As discussed, one of the problems with representing arbitrary entities as documents--and making them usable via general purpose tools--is that these entities may lose some of the semantics which are the basis of their utility. To this end, we have investigated a set of conventions for allowing documents to carry with them fragments of application behavior that are made manifest when the document is used by a Placeless-aware application. This solution represents a middle ground between using existing general-purpose document tools (and hence losing all semantics associated with the document), and using specialized applications (and losing the ability to use existing tools on the application content). This approach deserves more work to determine if it is a truly viable solution.

References

Adler, A., et al. "A Diary Study of Work-Related Reading: Design Implications for Digital Reading Devices." Proceedings, ACM CHI Conference , 1998.
Bellotti, V,. Rogers, Y., "From Web Press to Web Pressure: Multimedia Representations and Multimedia Publishing." Proceedings, ACM CHI Conference , 1997.
Curry, D., UNIX Systems Programming . O'Reilly Associates, 1996.

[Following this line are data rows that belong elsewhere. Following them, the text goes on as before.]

(** * EXLA client: device buffers, executables and infeed/outfeed

    A shallow embedding of [exla/c_src/exla/exla_client.cc].  The file wraps
    the PjRt runtime of XLA: [ExlaBuffer] owns one [xla::PjRtBuffer],
    [ExlaExecutable] owns one [xla::PjRtExecutable] and [ExlaClient] shares
    one [xla::PjRtClient].  The runtime is not part of the file, so its
    objects are records of methods whose results are left free; the code of
    the file is translated function by function on top of them, in a state
    and error monad over the device heap, the resources of the calling NIF
    environment and the log of runtime calls. *)

From Stdlib Require Import ZArith List String Bool Lia.
From Stdlib Require Import Init.Byte.
From stdpp Require Import base list.
Import ListNotations.
Local Open Scope string_scope.
Local Open Scope Z_scope.
Local Open Scope list_scope.

(** ** Status values ([xla::Status], [xla::StatusOr<T>]) *)

Inductive StatusCode : Type :=
| CANCELLED | UNKNOWN | INVALID_ARGUMENT | DEADLINE_EXCEEDED | NOT_FOUND
| ALREADY_EXISTS | PERMISSION_DENIED | RESOURCE_EXHAUSTED
| FAILED_PRECONDITION | ABORTED | OUT_OF_RANGE | UNIMPLEMENTED | INTERNAL
| UNAVAILABLE | DATA_LOSS | UNAUTHENTICATED.

Record Error : Type := mkError { code : StatusCode; error_message : string }.

Inductive Status : Type :=
| OK
| NotOK (e : Error).

Inductive StatusOr (A : Type) : Type :=
| Value (a : A)
| Failure (e : Error).
Arguments Value {A} a.
Arguments Failure {A} e.

Definition InvalidArgument (msg : string) : Error := mkError INVALID_ARGUMENT msg.
Definition FailedPrecondition (msg : string) : Error := mkError FAILED_PRECONDITION msg.

(** ** Shapes and literals ([xla::Shape], [xla::Literal]) *)

Inductive PrimitiveType : Type :=
| PRED | S8 | S16 | S32 | S64 | U8 | U16 | U32 | U64
| F16 | F32 | BF16 | F64 | C64 | C128 | TUPLE | OPAQUE_TYPE | TOKEN.

(** A shape has an element type, dimensions, the shapes of its elements when
    it is a tuple, and an optional layout (the minor-to-major order). *)
#[warnings="-register-all"]
Inductive Shape : Type :=
  mkShape { element_type : PrimitiveType;
            dimensions : list Z;
            tuple_shapes : list Shape;
            layout : option (list Z) }.

Definition IsTuple (s : Shape) : bool :=
  match element_type s with TUPLE => true | _ => false end.

(** [xla::ShapeUtil::IsNestedTuple]: a tuple one of whose elements is a tuple. *)
Definition IsNestedTuple (s : Shape) : bool :=
  IsTuple s && existsb IsTuple (tuple_shapes s).


(** The default layout of [rank] dimensions: major to minor, [rank-1 .. 0]. *)
Definition default_layout (rank : nat) : list Z :=
  rev (map Z.of_nat (seq 0 rank)).

(** [xla::ShapeUtil::MakeShape(element_type, dimensions)]: the array shape
    with these dimensions and the default layout. *)
Definition MakeShape (et : PrimitiveType) (dims : list Z) : Shape :=
  mkShape et dims [] (Some (default_layout (length dims))).

(** [xla::LayoutUtil::ClearLayout]: drops the layout of the shape and of
    every shape below it. *)
Fixpoint ClearLayout (s : Shape) : Shape :=
  match s with
  | mkShape et dims ts _ => mkShape et dims (map ClearLayout ts) None
  end.

Record Literal : Type := mkLiteral { literal_shape : Shape; untyped_data : list byte }.

Definition size_bytes (l : Literal) : Z := Z.of_nat (length (untyped_data l)).

(** [xla::BorrowingLiteral]: a literal over host memory it does not own, one
    pointer per tuple element, or one pointer for an array.  The constructor
    is library code: it reads nothing behind the pointers and is meant to be
    given as many of them as the tuple has elements.  Here it builds the
    literal from the pointers as they are given; what it does with another
    number of pointers is not part of this file, and the statements on tuple
    transfers ask for one binary per element. *)
Record BorrowingLiteral : Type :=
  mkBorrowingLiteral { borrowed_bufs : list (list byte); borrowed_shape : Shape }.

(** ** Buffers, terms of the host runtime, and the world *)

(** [ExlaBuffer]: the owned [PjRtBuffer], named by its place in the device
    heap, and the flag given at construction.  Neither field changes after
    construction, so an [ExlaBuffer*] is modelled by the record itself. *)
Record ExlaBuffer : Type :=
  mkExlaBuffer { buffer_ : nat; can_be_released_after_run_ : bool }.

(** Modelled from the spec: the accessors [buffer()] and
    [release_after_run()] and the default of the constructor's flag are
    declared in exla_client.h, which is not among the sources.  The
    accessors read the two fields; the flag marks a transient input
    materialized from host bytes, so a buffer built without it, as the
    outputs of an execution are, is not to be released after the run. *)
Definition buffer (b : ExlaBuffer) : nat := buffer_ b.
Definition release_after_run (b : ExlaBuffer) : bool := can_be_released_after_run_ b.
Definition default_can_be_released_after_run : bool := false.

(** [ERL_NIF_TERM]: the terms this file reads and builds.  [TShape] and
    [TBuffer] are resource terms, made by [nif::make<T>] and read back by
    [nif::get<T>]. *)
#[warnings="-register-all"]
Inductive term : Type :=
| TAtom (name : string)
| TInt (n : Z)
| TString (s : string)
| TBinary (data : list byte)
| TTuple (elems : list term)
| TList (elems : list term)
| TShape (s : Shape)
| TBuffer (b : ExlaBuffer).

(** Modelled from the spec: [nif::ok] and [nif::error] are declared in
    exla_nif_util.h, which is not among the sources.  A result is tagged
    with a success marker and a failure surfaces the error: the terms
    [{:ok, t}] and [{:error, message}]. *)
Definition nif_ok (t : term) : term := TTuple [TAtom "ok"; t].
Definition nif_error (msg : string) : term := TTuple [TAtom "error"; TString msg].

(** What the runtime decides about a buffer it creates: its on-device shape,
    the status its transfer or computation ends with, and what reading it
    back to the host yields. *)
Record BufferContents : Type :=
  mkContents { contents_shape : Shape;
               contents_ready : Status;
               contents_value : StatusOr Literal }.

(** One [xla::PjRtBuffer] of the device heap.  [is_deleted] is what
    [IsDeleted()] reports and [Delete()] sets; [freed] records that the
    owning [unique_ptr] was destroyed. *)
Record PjRtBuffer : Type :=
  mkPjRtBuffer { contents : BufferContents;
                 is_deleted : bool;
                 freed : bool }.

Definition on_device_shape (pb : PjRtBuffer) : Shape := contents_shape (contents pb).

Record ExecuteOptions : Type :=
  mkExecuteOptions { untuple_result : bool; strict_shape_checking : bool }.

(** [xla::XlaComputation] and [xla::ExecutableBuildOptions] are passed
    through to the runtime untouched. *)
Record XlaComputation : Type := mkXlaComputation { computation_proto : list byte }.
Record ExecutableBuildOptions : Type :=
  mkBuildOptions { num_replicas : Z; num_partitions : Z }.

Record CompileOptions : Type :=
  mkCompileOptions {
    argument_layouts : list Shape;
    parameter_is_tupled_arguments : bool;
    executable_build_options : ExecutableBuildOptions;
    compile_portable_executable : bool }.

(** The calls made to the runtime and to the host environment, in order.
    [EvBufferFromHostBuffer] carries the buffer the transfer created, if it
    was accepted; [EvResults] records the buffers an execution handed back,
    one list per replica. *)
Inductive Event : Type :=
| EvLookupDevice (id : Z)
| EvBufferFromHostBuffer (data : list byte) (shape : Shape) (device : Z)
    (created : option nat)
| EvBlockHostUntilReady (h : nat)
| EvToLiteral (h : nat)
| EvDelete (h : nat)
| EvDestroy (h : nat)
| EvMakeResource (b : ExlaBuffer)
| EvCompile (computation : XlaComputation) (options : CompileOptions)
| EvExecutableFingerprint
| EvExecutePortable (args : list nat) (device : Z) (options : ExecuteOptions)
| EvExecute (args : list (list nat)) (options : ExecuteOptions)
| EvResults (replicas : list (list nat))
| EvTransferToInfeed (device : Z) (literal : BorrowingLiteral)
| EvTransferFromOutfeed (device : Z) (shape : Shape).

Record World : Type :=
  mkWorld { buffers : list PjRtBuffer;
            env_resources : list ExlaBuffer;
            trace : list Event }.

(** ** The monad of the translation

    A call returns a value, returns a non-OK status, or does not return at
    all ([Aborts]: an uncaught exception or an access the language leaves
    undefined).  The world is kept in every case. *)

Inductive Outcome (A : Type) : Type :=
| Returns (a : A)
| Fails (e : Error)
| Aborts.
Arguments Returns {A} a.
Arguments Fails {A} e.
Arguments Aborts {A}.

Definition M (A : Type) : Type := World -> Outcome A * World.

Definition ret {A} (a : A) : M A := fun w => (Returns a, w).
Definition fail {A} (e : Error) : M A := fun w => (Fails e, w).
Definition abort {A} : M A := fun w => (Aborts, w).

Definition bind {A B} (m : M A) (k : A -> M B) : M B :=
  fun w =>
    match m w with
    | (Returns a, w') => k a w'
    | (Fails e, w') => (Fails e, w')
    | (Aborts, w') => (Aborts, w')
    end.

Notation "'let*' x ':=' m 'in' k" := (bind m (fun x => k))
  (at level 10, x binder, m at level 100, k at level 200).
Notation "'do*' m 'in' k" := (bind m (fun _ => k))
  (at level 10, m at level 100, k at level 200).

Definition of_status (s : Status) : M unit :=
  match s with OK => ret tt | NotOK e => fail e end.

Definition of_status_or {A} (s : StatusOr A) : M A :=
  match s with Value a => ret a | Failure e => fail e end.

(** Modelled from the spec: the macros [EXLA_ASSIGN_OR_RETURN],
    [EXLA_EFFECT_OR_RETURN] and their [_NIF] variants are declared in
    exla_nif_util.h, which is not among the sources.  Every operation yields
    a result or an error, and a failure aborts the call and surfaces the
    error.  The first two leave the function with the status when it is not
    OK: this is [bind].  The [_NIF] variants, which take the environment,
    leave the function with the error term made from the status message.
    [unwind] stands for the destructors of the locals that still own
    something at that early return. *)
Definition EXLA_ASSIGN_OR_RETURN_NIF {A} (rexpr : M A) (unwind : M unit)
    (k : A -> M term) : M term :=
  fun w =>
    match rexpr w with
    | (Returns a, w') => k a w'
    | (Fails e, w') =>
        (let* _u := unwind in ret (nif_error (error_message e))) w'
    | (Aborts, w') => (Aborts, w')
    end.

Definition emit (e : Event) : M unit :=
  fun w => (Returns tt, mkWorld (buffers w) (env_resources w) (trace w ++ [e])).

Definition get_world : M World := fun w => (Returns w, w).

(** ** The PjRt buffer methods used by the file *)

(** Following the pointer to a buffer: undefined when it names no buffer or
    one that was freed. *)
Definition deref (h : nat) : M PjRtBuffer :=
  fun w =>
    match buffers w !! h with
    | Some pb => if freed pb then (Aborts, w) else (Returns pb, w)
    | None => (Aborts, w)
    end.

Definition store (h : nat) (pb : PjRtBuffer) : M unit :=
  fun w => (Returns tt, mkWorld (<[h := pb]> (buffers w)) (env_resources w) (trace w)).

Definition alloc (c : BufferContents) : M nat :=
  fun w => (Returns (length (buffers w)),
            mkWorld (buffers w ++ [mkPjRtBuffer c false false]) (env_resources w) (trace w)).

Definition PjRtBuffer_IsDeleted (h : nat) : M bool :=
  let* pb := deref h in ret (is_deleted pb).

Definition PjRtBuffer_Delete (h : nat) : M unit :=
  let* pb := deref h in
  do* store h (mkPjRtBuffer (contents pb) true (freed pb)) in
  emit (EvDelete h).

(** A deleted buffer has no device memory left to wait for or to read. *)
Definition PjRtBuffer_BlockHostUntilReady (h : nat) : M unit :=
  do* emit (EvBlockHostUntilReady h) in
  let* pb := deref h in
  if is_deleted pb
  then fail (InvalidArgument "BlockHostUntilReady() called on deleted or donated buffer")
  else of_status (contents_ready (contents pb)).

Definition PjRtBuffer_ToLiteral (h : nat) : M Literal :=
  do* emit (EvToLiteral h) in
  let* pb := deref h in
  if is_deleted pb
  then fail (InvalidArgument "ToLiteral() called on deleted or donated buffer")
  else of_status_or (contents_value (contents pb)).

(** The destructor of the owning [unique_ptr<PjRtBuffer>]. *)
Definition PjRtBuffer_destroy (h : nat) : M unit :=
  let* pb := deref h in
  do* store h (mkPjRtBuffer (contents pb) true true) in
  emit (EvDestroy h).

(** [nif::make<ExlaBuffer*>(env, buf)]: the buffer becomes a resource of the
    calling environment and the term refers to it. *)
Definition nif_make_buffer (b : ExlaBuffer) : M term :=
  fun w => (Returns (TBuffer b),
            mkWorld (buffers w) (env_resources w ++ [b]) (trace w ++ [EvMakeResource b])).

Dourish, P., et al. "Extending Document Management Systems with Active Properties." Submitted, Transactions on Information Systems .
Gundavaram, S. CGI Programming on the World Wide Web. O'Reilly Associates, 1996.
Kessler, et al., "Automatic Detection of Text Genre." Proceedings ACL/EACL, 1997.
Lamping, J., et al., "A Focus+Context Technique Based on Hyperbolic Geometry for Visualizing Large Hierarchies." Proceedings, ACM CHI Conference , 1995.
Rashid, R., et al., "Mach: A Foundation for Open Systems." Proceedings, Second Workshop on Workstation Operating Systems (WWOS2), 1989.
Shardanand, U. Maes, P. "Social Information Filtering: Algorithms for Automating Word of Mouth." Proceedings, ACM CHI Conference, 1995.